My view? Not so. Every single one of the claims made above is taken from a report of the Prime Minister's recent speech to the Parliamentary Assembly of the Council of Europe about the court. He urged the court to take more account of votes cast in the House of Commons. The solution he championed in the Conservative manifesto was to replace the Human Rights Act with a British Bill of Rights to create a greater "margin of appreciation". The Coalition Agreement agreed merely to "investigate the creation" of such a bill of rights: little action followed.
Until, that is, the Commons rejected votes for prisoners just over a year ago. David Cameron then hastily announced the formation of a commission to examine the investigate the creation of the bill that the Government was already committed to investigating the creation of. The commission's membership might have been chosen to achieve gridlock: on the one hand, Lord Lester, Lady Kennedy, and Phillippe Sands were selected – all strong supporters of the court. On the other, Martin Howe, Jonathan Fisher, and Anthony Speaight were chosen – all critics.

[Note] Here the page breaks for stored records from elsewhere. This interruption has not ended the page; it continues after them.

(* ===== verification/HyperLogRegs.v ===== *)
(** * Dense HyperLogLog registers

    The packed six-bit registers of a dense payload as a list of numbers: reading
    and writing a register, and the histogram the estimate is computed from. *)

From stdpp Require Import base list numbers option tactics.
From Stdlib Require Import ZArith Lia Bool.
From S2P Require Import Prelude Bytes Hasher HyperLog.

Module Regs.
Import Murmur HyperLog.

(** ** Slices of a list in parts *)

Lemma range_mid a m b i j : i = zlen a -> j = i + zlen m -> range i j (a ++ m ++ b) = Some m.
Proof.
  intros -> ->. unfold range. rewrite !zlen_app.
  pose proof (zlen_nonneg a). pose proof (zlen_nonneg m). pose proof (zlen_nonneg b).
  destruct (Z.leb_spec (zlen a) (zlen a + zlen m)); [|lia].
  destruct (Z.leb_spec (zlen a + zlen m) (zlen a + (zlen m + zlen b))); [|lia]. cbn [andb].
  unfold slice. f_equal. replace (zlen a + zlen m - zlen a) with (zlen m) by lia. unfold zlen.
  by rewrite !Nat2Z.id, drop_app_length, take_app_length.
Qed.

The most blunt critic of all was Michael Pinto-Duschinsky, who has argued that the Strasbourg Court has "practically no legitimacy". Last weekend, he spectacularly resigned from the commission live on the Sunday Politics, claiming that the commission had been told by Nick Clegg and Ken Clarke to ignore "agitation from Parliament". He wrote that "effectively, the commission has been hijacked by the Liberal Democrats and the grandees of the human rights culture. The views of the Prime Minister and his senior Tory colleagues count for almost nothing."
This was a principled and honourable resignation. But whatever one's view, it is evident that the commission is going nowhere. (To give a flavour of Pinto-Duschinsky's complaints, he claimed that the commission refused to ask the public in its questionnaire about the Prime Minister’s statement that some decisions should be made in Parliament rather than in the courts.) It would not have been surprising if some enterprising Conservative backbencher had quizzed Cameron about the impasse in the Commons at Prime Minister's Questions today.
Instead, such a person will presumably have the chance directly to question Nick Clegg, since Cameron is with President Obama in the United States. But the Prime Minister hasn't escaped interrogation altogether. Asked about the matter in America, he blamed the Liberal Democrats: "This is clearly an area that if we weren’t in coalition government, we would be going quite a bit faster, in fact, quite a lot faster," he said. He thus effectively conceded that the Commission will achieve nothing much, a conclusion obvious at the time of its establishment.
However, the Government isn't so much in the hands of the commission as the hands of the court. And the biggest problem for the Coalition isn't so much its view on returning Abu Qatada to Jordan as its stance on votes for prisoners – which has even bigger traction with the electorate. A fresh court decision about it would reinflame the row, infuriate Conservative backbenchers, stoke a confrontation and doubtless spark another Commons vote. Cameron could then find himself having to confront the decision which he would rather avoid.
The core truth has been identified by Lord Hoffman: "to the people of the United Kingdom, this judicial body does not enjoy the constitutional legitimacy which the people of the United States accord to their Supreme Court." Justice in Britain did not begin when the Government of the day ratified the convention in 1953: we had previously being doing rather well on that front compared to most of our continental neighbours. If reverting to the status quo ante is too antipathetic to the mood of the times, the Government should simply replace our ECHR membership with the British Bill of Rights that the Conservative manifesto promised.